Saved entries

******

Definition personal_session_matches (filter : PersonalSessionFilter) (r : PersonalSessionRow)
    (token : option (Z * PersonalAccessTokenRow)) : bool :=
  let expires_at := token ≫= λ kt, PersonalTokenRow_expires_at kt.2 in
  match psf_owner_user filter with
  | None => true | Some u => bool_decide (PersonalSessionRow_owner_user_id r = Some u)
  end &&
  match psf_owner_client filter with
  | None => true | Some c => bool_decide (PersonalSessionRow_owner_oauth2_client_id r = Some c)
  end &&
  match psf_actor_user filter with
  | None => true | Some u => bool_decide (PersonalSessionRow_actor_user_id r = u)
  end &&
  match psf_active filter with
  | None => true | Some active => eqb (column_null (PersonalSessionRow_revoked_at r)) active
  end &&
  match psf_scope filter with
  | None => true | Some scope => array_contains (PersonalSessionRow_scope_list r) (scope_iter scope)
  end &&
  match psf_last_active_before filter with
  | None => true | Some t => column_before t (PersonalSessionRow_last_active_at r)
  end &&
  match psf_last_active_after filter with
  | None => true | Some t => column_after t (PersonalSessionRow_last_active_at r)
  end &&
  match psf_expires_before filter with None => true | Some t => column_before t expires_at end &&
  match psf_expires_after filter with None => true | Some t => column_after t expires_at end &&
  match psf_expires filter with
  | None => true | Some expires => eqb (negb (column_null expires_at)) expires
  end.

(** [UPDATE personal_sessions SET revoked_at = .. WHERE id IN (SELECT ..)]; their tokens are left. *)
Definition revoke_matching (filter : PersonalSessionFilter) (revoked_at : DateTime) (db : DB) : DB :=
  on_personal_sessions (map_imap (λ id r, Some
    (if existsb (personal_session_matches filter r) (joined_tokens db id)
     then PersonalSessionRow_set_revoked_at revoked_at r else r))) db.

Definition personal_session_revoke_bulk (filter : PersonalSessionFilter) : M St DatabaseError nat :=
  revoked_at ← clock_now;
  rows_affected ← gets (λ st, length (List.filter
    (λ '(id, r), existsb (personal_session_matches filter r) (joined_tokens (st_db st) id))
    (map_to_list (db_personal_sessions (st_db st)))));
  _ ← modify (on_db (revoke_matching filter revoked_at));
  mret rows_affected.

(** [TryFrom<PersonalSessionAndAccessTokenRow>] *)
Definition PersonalSessionAndAccessToken_try_from (id : Ulid) (r : PersonalSessionRow)
    (token : option (Z * PersonalAccessTokenRow))
    : result (PersonalSession * option PersonalAccessToken) DatabaseError :=
  result_bind (PersonalSession_try_from id r) (λ session,
  Ok (session, (λ kt : Z * PersonalAccessTokenRow,
    {| PersonalAccessToken_id := kt.1;
       PersonalAccessToken_session_id := PersonalSession_id session;
       PersonalAccessToken_created_at := PersonalTokenRow_created_at kt.2;
       PersonalAccessToken_expires_at := PersonalTokenRow_expires_at kt.2;
       PersonalAccessToken_revoked_at := None |}) <$> token)).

******

Write out the lines from the one containing "match psf_expires filter with" through the last line of the records above. Include both of those lines and nothing else.

  match psf_expires filter with
  | None => true | Some expires => eqb (negb (column_null expires_at)) expires
  end.

(** [UPDATE personal_sessions SET revoked_at = .. WHERE id IN (SELECT ..)]; their tokens are left. *)
Definition revoke_matching (filter : PersonalSessionFilter) (revoked_at : DateTime) (db : DB) : DB :=
  on_personal_sessions (map_imap (λ id r, Some
    (if existsb (personal_session_matches filter r) (joined_tokens db id)
     then PersonalSessionRow_set_revoked_at revoked_at r else r))) db.

Definition personal_session_revoke_bulk (filter : PersonalSessionFilter) : M St DatabaseError nat :=
  revoked_at ← clock_now;
  rows_affected ← gets (λ st, length (List.filter
    (λ '(id, r), existsb (personal_session_matches filter r) (joined_tokens (st_db st) id))
    (map_to_list (db_personal_sessions (st_db st)))));
  _ ← modify (on_db (revoke_matching filter revoked_at));
  mret rows_affected.

(** [TryFrom<PersonalSessionAndAccessTokenRow>] *)
Definition PersonalSessionAndAccessToken_try_from (id : Ulid) (r : PersonalSessionRow)
    (token : option (Z * PersonalAccessTokenRow))
    : result (PersonalSession * option PersonalAccessToken) DatabaseError :=
  result_bind (PersonalSession_try_from id r) (λ session,
  Ok (session, (λ kt : Z * PersonalAccessTokenRow,
    {| PersonalAccessToken_id := kt.1;
       PersonalAccessToken_session_id := PersonalSession_id session;
       PersonalAccessToken_created_at := PersonalTokenRow_created_at kt.2;
       PersonalAccessToken_expires_at := PersonalTokenRow_expires_at kt.2;
       PersonalAccessToken_revoked_at := None |}) <$> token)).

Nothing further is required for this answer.